(Records from a dataset)
━━━━━━━━━━━━━━━━

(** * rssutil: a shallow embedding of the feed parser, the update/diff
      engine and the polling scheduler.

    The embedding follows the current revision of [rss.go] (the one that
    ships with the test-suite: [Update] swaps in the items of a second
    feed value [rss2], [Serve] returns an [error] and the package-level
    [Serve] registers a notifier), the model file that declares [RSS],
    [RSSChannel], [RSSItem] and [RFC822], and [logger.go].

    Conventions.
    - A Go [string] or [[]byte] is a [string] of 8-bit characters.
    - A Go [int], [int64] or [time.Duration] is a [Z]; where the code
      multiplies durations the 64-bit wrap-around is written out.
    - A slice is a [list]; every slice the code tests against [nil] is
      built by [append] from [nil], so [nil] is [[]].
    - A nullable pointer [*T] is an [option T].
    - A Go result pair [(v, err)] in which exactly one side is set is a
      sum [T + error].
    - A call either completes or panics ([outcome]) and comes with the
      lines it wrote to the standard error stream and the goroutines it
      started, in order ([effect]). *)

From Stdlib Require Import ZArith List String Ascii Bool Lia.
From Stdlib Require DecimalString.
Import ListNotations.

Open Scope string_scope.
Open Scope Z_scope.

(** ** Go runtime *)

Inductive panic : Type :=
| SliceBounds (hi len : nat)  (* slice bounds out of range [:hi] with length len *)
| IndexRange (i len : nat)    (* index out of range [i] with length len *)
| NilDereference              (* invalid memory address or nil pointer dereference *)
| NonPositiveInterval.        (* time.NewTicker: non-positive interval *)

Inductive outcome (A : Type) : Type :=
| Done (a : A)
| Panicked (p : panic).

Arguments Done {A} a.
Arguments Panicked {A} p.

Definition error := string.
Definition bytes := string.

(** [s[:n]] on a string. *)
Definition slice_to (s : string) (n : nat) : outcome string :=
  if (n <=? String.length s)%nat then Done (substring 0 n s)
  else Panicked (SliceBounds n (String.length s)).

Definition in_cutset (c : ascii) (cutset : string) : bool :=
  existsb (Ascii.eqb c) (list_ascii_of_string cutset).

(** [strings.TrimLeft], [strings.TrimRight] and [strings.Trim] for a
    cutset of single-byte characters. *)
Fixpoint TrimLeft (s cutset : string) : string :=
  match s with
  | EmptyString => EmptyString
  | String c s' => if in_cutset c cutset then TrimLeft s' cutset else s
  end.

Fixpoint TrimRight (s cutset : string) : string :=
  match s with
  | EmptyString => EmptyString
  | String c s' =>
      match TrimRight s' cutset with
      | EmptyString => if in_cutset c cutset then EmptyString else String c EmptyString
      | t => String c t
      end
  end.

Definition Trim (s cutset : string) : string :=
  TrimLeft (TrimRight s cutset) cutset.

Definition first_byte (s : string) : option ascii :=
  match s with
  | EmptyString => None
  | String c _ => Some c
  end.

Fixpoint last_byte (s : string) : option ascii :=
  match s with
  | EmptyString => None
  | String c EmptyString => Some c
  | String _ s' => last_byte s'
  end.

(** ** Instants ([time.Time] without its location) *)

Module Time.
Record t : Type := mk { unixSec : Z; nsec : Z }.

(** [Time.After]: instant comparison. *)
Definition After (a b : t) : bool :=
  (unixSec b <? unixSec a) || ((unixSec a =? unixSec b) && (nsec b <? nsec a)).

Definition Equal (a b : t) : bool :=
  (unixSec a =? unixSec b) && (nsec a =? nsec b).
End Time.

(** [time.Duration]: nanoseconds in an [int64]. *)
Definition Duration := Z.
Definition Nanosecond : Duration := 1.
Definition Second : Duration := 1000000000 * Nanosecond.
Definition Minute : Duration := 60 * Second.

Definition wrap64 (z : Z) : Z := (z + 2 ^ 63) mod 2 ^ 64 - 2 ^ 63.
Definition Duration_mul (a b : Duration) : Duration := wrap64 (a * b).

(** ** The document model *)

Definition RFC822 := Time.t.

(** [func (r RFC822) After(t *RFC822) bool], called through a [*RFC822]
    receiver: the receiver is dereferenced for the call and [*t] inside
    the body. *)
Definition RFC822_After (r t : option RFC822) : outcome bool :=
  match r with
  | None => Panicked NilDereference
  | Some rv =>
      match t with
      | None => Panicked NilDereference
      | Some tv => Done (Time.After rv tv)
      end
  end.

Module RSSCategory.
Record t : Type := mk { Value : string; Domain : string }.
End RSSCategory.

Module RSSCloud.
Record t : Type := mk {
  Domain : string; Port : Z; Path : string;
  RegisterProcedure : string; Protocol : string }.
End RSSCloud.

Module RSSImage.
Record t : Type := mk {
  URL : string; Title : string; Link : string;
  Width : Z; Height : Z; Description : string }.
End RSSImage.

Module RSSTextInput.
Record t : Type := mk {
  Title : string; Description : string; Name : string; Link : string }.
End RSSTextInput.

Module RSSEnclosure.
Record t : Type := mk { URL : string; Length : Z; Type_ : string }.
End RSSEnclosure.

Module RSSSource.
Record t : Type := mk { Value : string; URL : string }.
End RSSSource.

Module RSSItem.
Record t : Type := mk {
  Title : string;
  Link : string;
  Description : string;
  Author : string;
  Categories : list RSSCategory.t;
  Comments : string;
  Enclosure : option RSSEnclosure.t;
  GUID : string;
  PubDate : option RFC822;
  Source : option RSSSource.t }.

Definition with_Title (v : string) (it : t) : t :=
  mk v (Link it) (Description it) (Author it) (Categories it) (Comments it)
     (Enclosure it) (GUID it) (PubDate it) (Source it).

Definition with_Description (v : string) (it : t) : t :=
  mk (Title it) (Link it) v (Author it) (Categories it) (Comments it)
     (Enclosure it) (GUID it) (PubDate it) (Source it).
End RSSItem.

━━━━━━━━━━━━━━━━

• _Exercise_: An exact copy of every line above, start to finish, is required.

• _Result_:
(** * rssutil: a shallow embedding of the feed parser, the update/diff
      engine and the polling scheduler.

    The embedding follows the current revision of [rss.go] (the one that
    ships with the test-suite: [Update] swaps in the items of a second
    feed value [rss2], [Serve] returns an [error] and the package-level
    [Serve] registers a notifier), the model file that declares [RSS],
    [RSSChannel], [RSSItem] and [RFC822], and [logger.go].

    Conventions.
    - A Go [string] or [[]byte] is a [string] of 8-bit characters.
    - A Go [int], [int64] or [time.Duration] is a [Z]; where the code
      multiplies durations the 64-bit wrap-around is written out.
    - A slice is a [list]; every slice the code tests against [nil] is
      built by [append] from [nil], so [nil] is [[]].
    - A nullable pointer [*T] is an [option T].
    - A Go result pair [(v, err)] in which exactly one side is set is a
      sum [T + error].
    - A call either completes or panics ([outcome]) and comes with the
      lines it wrote to the standard error stream and the goroutines it
      started, in order ([effect]). *)

From Stdlib Require Import ZArith List String Ascii Bool Lia.
From Stdlib Require DecimalString.
Import ListNotations.

Open Scope string_scope.
Open Scope Z_scope.

(** ** Go runtime *)

Inductive panic : Type :=
| SliceBounds (hi len : nat)  (* slice bounds out of range [:hi] with length len *)
| IndexRange (i len : nat)    (* index out of range [i] with length len *)
| NilDereference              (* invalid memory address or nil pointer dereference *)
| NonPositiveInterval.        (* time.NewTicker: non-positive interval *)

Inductive outcome (A : Type) : Type :=
| Done (a : A)
| Panicked (p : panic).

Arguments Done {A} a.
Arguments Panicked {A} p.

Definition error := string.
Definition bytes := string.

(** [s[:n]] on a string. *)
Definition slice_to (s : string) (n : nat) : outcome string :=
  if (n <=? String.length s)%nat then Done (substring 0 n s)
  else Panicked (SliceBounds n (String.length s)).

Definition in_cutset (c : ascii) (cutset : string) : bool :=
  existsb (Ascii.eqb c) (list_ascii_of_string cutset).

(** [strings.TrimLeft], [strings.TrimRight] and [strings.Trim] for a
    cutset of single-byte characters. *)
Fixpoint TrimLeft (s cutset : string) : string :=
  match s with
  | EmptyString => EmptyString
  | String c s' => if in_cutset c cutset then TrimLeft s' cutset else s
  end.

Fixpoint TrimRight (s cutset : string) : string :=
  match s with
  | EmptyString => EmptyString
  | String c s' =>
      match TrimRight s' cutset with
      | EmptyString => if in_cutset c cutset then EmptyString else String c EmptyString
      | t => String c t
      end
  end.

Definition Trim (s cutset : string) : string :=
  TrimLeft (TrimRight s cutset) cutset.

Definition first_byte (s : string) : option ascii :=
  match s with
  | EmptyString => None
  | String c _ => Some c
  end.

Fixpoint last_byte (s : string) : option ascii :=
  match s with
  | EmptyString => None
  | String c EmptyString => Some c
  | String _ s' => last_byte s'
  end.

(** ** Instants ([time.Time] without its location) *)

Module Time.
Record t : Type := mk { unixSec : Z; nsec : Z }.

(** [Time.After]: instant comparison. *)
Definition After (a b : t) : bool :=
  (unixSec b <? unixSec a) || ((unixSec a =? unixSec b) && (nsec b <? nsec a)).

Definition Equal (a b : t) : bool :=
  (unixSec a =? unixSec b) && (nsec a =? nsec b).
End Time.

(** [time.Duration]: nanoseconds in an [int64]. *)
Definition Duration := Z.
Definition Nanosecond : Duration := 1.
Definition Second : Duration := 1000000000 * Nanosecond.
Definition Minute : Duration := 60 * Second.

Definition wrap64 (z : Z) : Z := (z + 2 ^ 63) mod 2 ^ 64 - 2 ^ 63.
Definition Duration_mul (a b : Duration) : Duration := wrap64 (a * b).

(** ** The document model *)

Definition RFC822 := Time.t.

(** [func (r RFC822) After(t *RFC822) bool], called through a [*RFC822]
    receiver: the receiver is dereferenced for the call and [*t] inside
    the body. *)
Definition RFC822_After (r t : option RFC822) : outcome bool :=
  match r with
  | None => Panicked NilDereference
  | Some rv =>
      match t with
      | None => Panicked NilDereference
      | Some tv => Done (Time.After rv tv)
      end
  end.

Module RSSCategory.
Record t : Type := mk { Value : string; Domain : string }.
End RSSCategory.

Module RSSCloud.
Record t : Type := mk {
  Domain : string; Port : Z; Path : string;
  RegisterProcedure : string; Protocol : string }.
End RSSCloud.

Module RSSImage.
Record t : Type := mk {
  URL : string; Title : string; Link : string;
  Width : Z; Height : Z; Description : string }.
End RSSImage.

Module RSSTextInput.
Record t : Type := mk {
  Title : string; Description : string; Name : string; Link : string }.
End RSSTextInput.

Module RSSEnclosure.
Record t : Type := mk { URL : string; Length : Z; Type_ : string }.
End RSSEnclosure.

Module RSSSource.
Record t : Type := mk { Value : string; URL : string }.
End RSSSource.

Module RSSItem.
Record t : Type := mk {
  Title : string;
  Link : string;
  Description : string;
  Author : string;
  Categories : list RSSCategory.t;
  Comments : string;
  Enclosure : option RSSEnclosure.t;
  GUID : string;
  PubDate : option RFC822;
  Source : option RSSSource.t }.

Definition with_Title (v : string) (it : t) : t :=
  mk v (Link it) (Description it) (Author it) (Categories it) (Comments it)
     (Enclosure it) (GUID it) (PubDate it) (Source it).

Definition with_Description (v : string) (it : t) : t :=
  mk (Title it) (Link it) v (Author it) (Categories it) (Comments it)
     (Enclosure it) (GUID it) (PubDate it) (Source it).
End RSSItem.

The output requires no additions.